Along the way, you’ll be running automated healing and repair routines, removing scan markers and eliminating features that you don’t need.

Now that you have a set of polygon geometry that accurately represents the form that you’re looking to reverseengineer, it’s time to plan out how you’re going to do that.

Geomagic Design X
Fig 2. Sketch extraction is made easier with adaptable forms

Polys to surfaces

There are a couple of approaches to taking your polygon mesh and turning it into proper surfaces and solids. One approach is to use the surface patching tools and to select regions of your model to turn into freeform surface paths.

There are a number of tools to accomplish this, based on both automated processes and more manual input. This is where the product’s mastery of surface wrapping comes into play.

The other method is to break down your object into primitives and start to model it up using a combination of extracted references, curves, sketches, features and primitives.
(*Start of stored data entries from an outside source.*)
(** The loop of [evaluate_with_capabilities] over the policies: a rule that
    applies but lacks a capability ends it with a denial. *)
Fixpoint collect_rules (registry : option CapabilityRegistry) (resource : string)
    (rules : list PolicyRule) (matching : list PolicyRule)
    : PolicyDecision + list PolicyRule :=
  match rules with
  | [] => inr matching
  | r :: rules' =>
      if decide (applies resource r) then
        match pr_required_capabilities r with
        | [] => collect_rules registry resource rules' (matching ++ [r])
        | caps =>
            match registry with
            | None => inl (deny "Capability registry not available for capability validation")
            | Some reg =>
                match filter (λ c, cap_contains reg c = false) caps with
                | c :: _ => inl (deny ("Capability not registered: " +:+ c))
                | [] => collect_rules registry resource rules' (matching ++ [r])
                end
            end
        end
      else collect_rules registry resource rules' matching
  end.

(** [required_capabilities] is a frozenset: [caps] lists it in the order its
    iteration has. *)
Definition evaluate_with_capabilities (resource : string) (caps : list string)
    : M PolicyEngine PolicyDecision :=
  registry ← read pe_capability_registry;
  match from_option (λ reg, filter (λ c, cap_contains reg c = false) caps) [] registry with
  | c :: _ => mret (deny ("Capability not registered: " +:+ c))
  | [] =>
      let key := _make_cache_key ε ε resource (Some (list_to_set caps)) in
      cached ← lookup_decision key;
      match cached with
      | Some result => mret result
      | None =>
          policies ← read pe_policies;
          match collect_rules registry resource (dict_values policies) [] with
          | inl result => mret result
          | inr matching =>
              let result := best_decision matching in
              store_decision key result ;;
              mret result
          end
      end
  end.

(** [fresh] is the identifier [_generate_policy_id] draws. *)
Definition create_policy (fresh name target effect : string) (condition : option string)
    : M PolicyEngine string :=
  let policy_id := "pol-" +:+ fresh in
  effect ← of_outcome (PolicyEffect_of effect);
  let rule := mkRule policy_id "default" name target effect condition 100 PS_ACTIVE None None [] in
  modify (λ e, mkEngine (dict_set policy_id rule (pe_policies e)) (pe_capability_registry e)
                 [] (pe_ticks e)) ;;
  mret policy_id.

Definition list_policies (e : PolicyEngine) : list (dict pyval) :=
  map (λ r, [ ("policy_id", VStr (pr_policy_id r));
              ("name", VStr (pr_name r));
              ("target", VStr (pr_target r));
              ("effect", VStr (PolicyEffect_value (pr_effect r)));
              ("priority", VInt (pr_priority r));
              ("status", VStr (PolicyStatus_value (pr_status r))) ])
    (dict_values (pe_policies e)).

(** ** Adapter to the runtime's contract *)

(** The reading of a decision that both adapter methods make. *)
Definition parse_decision (default_reason : string) (result : PolicyDecision)
    : bool * option string :=
  match pd_decision result with
  | None => (false, Some "Malformed policy result: missing decision")
  | Some decision =>
      if decide (decision = "ALLOW") then (true, None)
      else
        let reason := default default_reason (pd_reason result) in
        (false, Some (if truthy_opt (pd_matched_rule result)
                      then "[" +:+ default ε (pd_matched_rule result) +:+ "] " +:+ reason
                      else reason))
  end.
(* ===== verification/Lifecycle.v ===== *)
(** * Execution lifecycle of the control plane

    [control_plane/orchestrator/state_machine.py],
    [control_plane/orchestrator/coordinator.py] and
    [control_plane/lifecycle/manager.py]: the state machine of an agent
    execution with its audit trail, the step coordinator and the lifecycle
    manager. A state machine is a mutable object kept in the manager's
    dictionary; the manager works on it in place. The agent registry the
    manager asks is an abstract class without an implementation in the
    repository: a class over an arbitrary state here. The timestamp of a
    transition is read from a clock stream when the record is made. *)
From S2P Require Import Prelude PyStr PyDict PyVal.

(** ** States, records, legal transitions *)

Inductive ExecutionStatus :=
| ST_PENDING | ST_RUNNING | ST_PAUSED | ST_RESUMING | ST_COMPLETED | ST_FAILED.

#[export] Instance ExecutionStatus_eq_dec : EqDecision ExecutionStatus.
Proof. solve_decision. Defined.

Definition ExecutionStatus_value (s : ExecutionStatus) : string :=
  match s with
  | ST_PENDING => "PENDING"
  | ST_RUNNING => "RUNNING"
  | ST_PAUSED => "PAUSED"
  | ST_RESUMING => "RESUMING"
  | ST_COMPLETED => "COMPLETED"
  | ST_FAILED => "FAILED"
  end.

Record StateTransition := mkTransition {
  tr_from_state : ExecutionStatus;
  tr_to_state : ExecutionStatus;
  tr_reason : string;
  tr_actor : string;
  tr_timestamp : Z;
  tr_metadata : dict pyval
}.

Definition LEGAL_TRANSITIONS (s : ExecutionStatus) : list ExecutionStatus :=
  match s with
  | ST_PENDING => [ST_RUNNING; ST_FAILED]
  | ST_RUNNING => [ST_PAUSED; ST_COMPLETED; ST_FAILED]
  | ST_PAUSED => [ST_RESUMING; ST_FAILED]
  | ST_RESUMING => [ST_RUNNING; ST_FAILED]
  | ST_COMPLETED => []
  | ST_FAILED => []
  end.

Definition InvalidTransitionError (from_state to_state : ExecutionStatus) : exn :=
  mkExn "InvalidTransitionError"
    ("Invalid transition: " +:+ ExecutionStatus_value from_state +:+ " → "
     +:+ ExecutionStatus_value to_state).

Record ExecutionStateMachine := mkMachine {
  sm_current_state : ExecutionStatus;
  sm_history : list StateTransition
}.

Definition ExecutionStateMachine_new (initial_state : ExecutionStatus) : ExecutionStateMachine :=
  mkMachine initial_state [].

Definition can_transition (sm : ExecutionStateMachine) (target : ExecutionStatus) : bool :=
  bool_decide (target ∈ LEGAL_TRANSITIONS (sm_current_state sm)).

Definition transition (now : Z) (target : ExecutionStatus) (reason actor : string)
    (metadata : option (dict pyval)) : M ExecutionStateMachine StateTransition :=
  sm ← read (λ sm, sm);
  if negb (can_transition sm target) then
    raise (InvalidTransitionError (sm_current_state sm) target)
  else
    let record := mkTransition (sm_current_state sm) target reason actor now
                    (default [] metadata) in
    modify (λ sm, mkMachine target (sm_history sm ++ [record])) ;;
    mret record.

(** ** The step coordinator *)

Inductive StepAction :=
| SA_EXECUTE | SA_PAUSE_FOR_APPROVAL | SA_CHECKPOINT | SA_COMPLETE | SA_FAIL.

#[export] Instance StepAction_eq_dec : EqDecision StepAction.
Proof. solve_decision. Defined.

Record StepPlan := mkPlan {
  pl_action : StepAction;
  pl_execution_id : string;
  pl_step_number : Z;
  pl_reason : string;
  pl_metadata : option (dict pyval)
}.

(** The coordinator's only state is [max_steps], 100 by default. *)
Definition StepCoordinator_default : Z := 100.
(** After any saves that move no identifier to another agent, and any
    deletions and queries, with dates as [datetime.now(UTC)] makes them,
    [list_by_agent] and [search] raise nothing and answer with exactly the
    stored items of the agent, or that match the search, that have not
    expired: each once, by creation time, none that had expired when the call
    began and all that have not when it ends. *)
Theorem memory_queries_exact r :
  (∀ X, iter X ≡ₚ elements X) →
  star mem_step MemoryRepository_new r →
  (∀ i m, dict_get i (mr_store r) = Some m → well_dated m) →
  (∀ a, ∃ l r', list_by_agent clock iter a r = (Ok l, r')
     ∧ answers (λ m, mi_agent_instance_id m = a) r l r')
  ∧ (∀ q a t c, ∃ l r', search clock q a t c r = (Ok l, r')
     ∧ answers (λ m, search_match q a t c m = true) r l r').
Proof using clock_mono.
  intros Hiter Hr%mem_reachable_inv Hd.
  split; intros; [by apply list_answers|by apply search_answers].
Qed.
End Queries.

Definition demo_memory (i a : string) (t : Z) (e : option datetime) : MemoryItem :=
  mkMemory i "t" a MT_FACT "Content" 1 ε (Some (Aware t)) e.
Definition demo_mem_clock (n : nat) : Z := Z.of_nat n.
Definition demo_mem_repo : MemoryRepository :=
  (mem_save (demo_memory "m2" "a" 1 (Some (Aware 9)))
    (mem_save (demo_memory "m1" "a" 2 None) MemoryRepository_new).2).2.

Lemma memory_queries_exact_witness :
  star (mem_step demo_mem_clock elements) MemoryRepository_new demo_mem_repo
  ∧ (∃ l r', list_by_agent demo_mem_clock elements "a" demo_mem_repo = (Ok l, r'))
  ∧ (list_by_agent demo_mem_clock elements "a" demo_mem_repo).1
    = Ok [demo_memory "m2" "a" 1 (Some (Aware 9)); demo_memory "m1" "a" 2 None].
Proof.
  assert (star (mem_step demo_mem_clock elements) MemoryRepository_new demo_mem_repo) as Hr.
  { eapply star_step; [|apply star_one].
    - apply (mem_step_save _ _ _ (demo_memory "m1" "a" 2 None)). intros old. by vm_compute.
    - apply (mem_step_save _ _ _ (demo_memory "m2" "a" 1 (Some (Aware 9)))).
      intros old. by vm_compute. }
  split; [exact Hr|]. split; [|vm_compute; reflexivity].
  assert (∀ i m, dict_get i (mr_store demo_mem_repo) = Some m → well_dated m) as Hd.
  { assert (mr_store demo_mem_repo
            = [("m1", demo_memory "m1" "a" 2 None); ("m2", demo_memory "m2" "a" 1 (Some (Aware 9)))])
      as -> by reflexivity.
    intros i m. cbn [dict_get]. repeat case_decide; intros [=<-];
      (split; [eexists; reflexivity|exact I || reflexivity]). }
  assert (∀ m n : nat, (m ≤ n)%nat → (demo_mem_clock m ≤ demo_mem_clock n)%Z) as Hm
    by (unfold demo_mem_clock; intros; lia).
  destruct (memory_queries_exact demo_mem_clock elements Hm demo_mem_repo
              (λ X, Permutation_refl _) Hr Hd) as [Hl _].
  destruct (Hl "a") as (l & r' & H & _). exists l, r'. exact H.
Defined.

(** A deletion forgets the identifier in the index of its present agent only: an
    item that was saved for another agent before makes that agent's listing
    raise. *)
Example demo_memory_moved :
  (list_by_agent demo_mem_clock elements "a"
     (mem_delete "m" (mem_save (demo_memory "m" "b" 1 None)
        (mem_save (demo_memory "m" "a" 1 None) MemoryRepository_new).2).2).2).1
  = Raise (KeyError "m").
Proof. vm_compute. reflexivity. Qed.

(** One item without a creation date next to one with an aware date. *)
Example demo_memory_undated :
  (search demo_mem_clock "content" None None 0
     (mem_save (mkMemory "u" "t" "a" MT_FACT "Content" 1 ε None None) demo_mem_repo).2).1
  = Raise datetime_TypeError.
Proof. vm_compute. reflexivity. Qed.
This is where the power of Geomagic Design X really becomes apparent. Looking at the ‘Model’ toolbar, you’ll see that you have a wide range of sketching, feature modelling and operations to help you.

A good starting point is the Region commands: these analyse your model and find areas where there are clear breaks in curvature (based on user-defined values). This will help you to identify areas such as planar faces, cylinders, cones, torii and more. From here, you can then start to work out how to rebuild and reverse-engineer your form.

If you need to create sketches, there are interesting tools available to do this. Imagine, for example, that you want to build a sketch from the part in Figure 1 (above): you would need to select the planar region where the sketch is, then use an intersection curve.

Of course, scan data never works this precisely, so it might be better to offset where the section is taken from. Mesh Sketch lets you do that within the command, offset into the part and project back to where you want it.

Smart readers will notice that there’s a draft, so your projected sketch entities will be slightly off. The good news is that there’s a draft option in the Mesh Sketch command that helps you to account for this. It’s also worth noting that the system does an incredible job of translating the often ‘noisy’ sections created, giving you a decent sketch that doesn’t take too long to repurpose when you need to build features.

The goal here is to use the wealth of tools in Geomagic Design X to build up your model, pulling references from your scan and mixing and matching them with measured and idealised dimensions – just as you would with a traditional history-based modelling workflow.

At any point, you can switch on the Accuracy Analyzer, which will show you how far you’ve got and to what extent you’re deviating from your scan.

Of course, it might be the case that you want to mix and match approaches. Our favourite test part offers a combination of both organic surfaces, which are best wrapped, and more analytic features, based on primitives.

Other projects might simply require a couple of surfaces pulled off the mesh and transferred to your CAD system. It’s also worth noting that, in many instances, it might not be necessary to scan the entire part. Take the example of an alloy: since it repeats, you’d only need to scan a portion of it, model up that segment, and then use the traditional arraying tools to build out the final part.

Geomagic Design X
Fig 3. Unroll/Reroll is ideal for those supercomplex cylindrical forms, particularly if you’re looking to build analytic surfaces from them

Updates in Geomagic Design X 2021

There have been a couple of updates to the most recent release (2021) of Geomagic Design X that are really worth highlighting.

One is selective surfacing. As we’ve already discussed, using regions in Design X makes easy work of turning complex, freeform shapes into a surface model, but it’s often the case that you want to skip a feature that’s part of the scan.

One possible workflow is to delete those portions, patch them and create your surfaces. The issue there is that you might need those areas later on. Selective surfacing allows you to define which areas to surface and which to ignore.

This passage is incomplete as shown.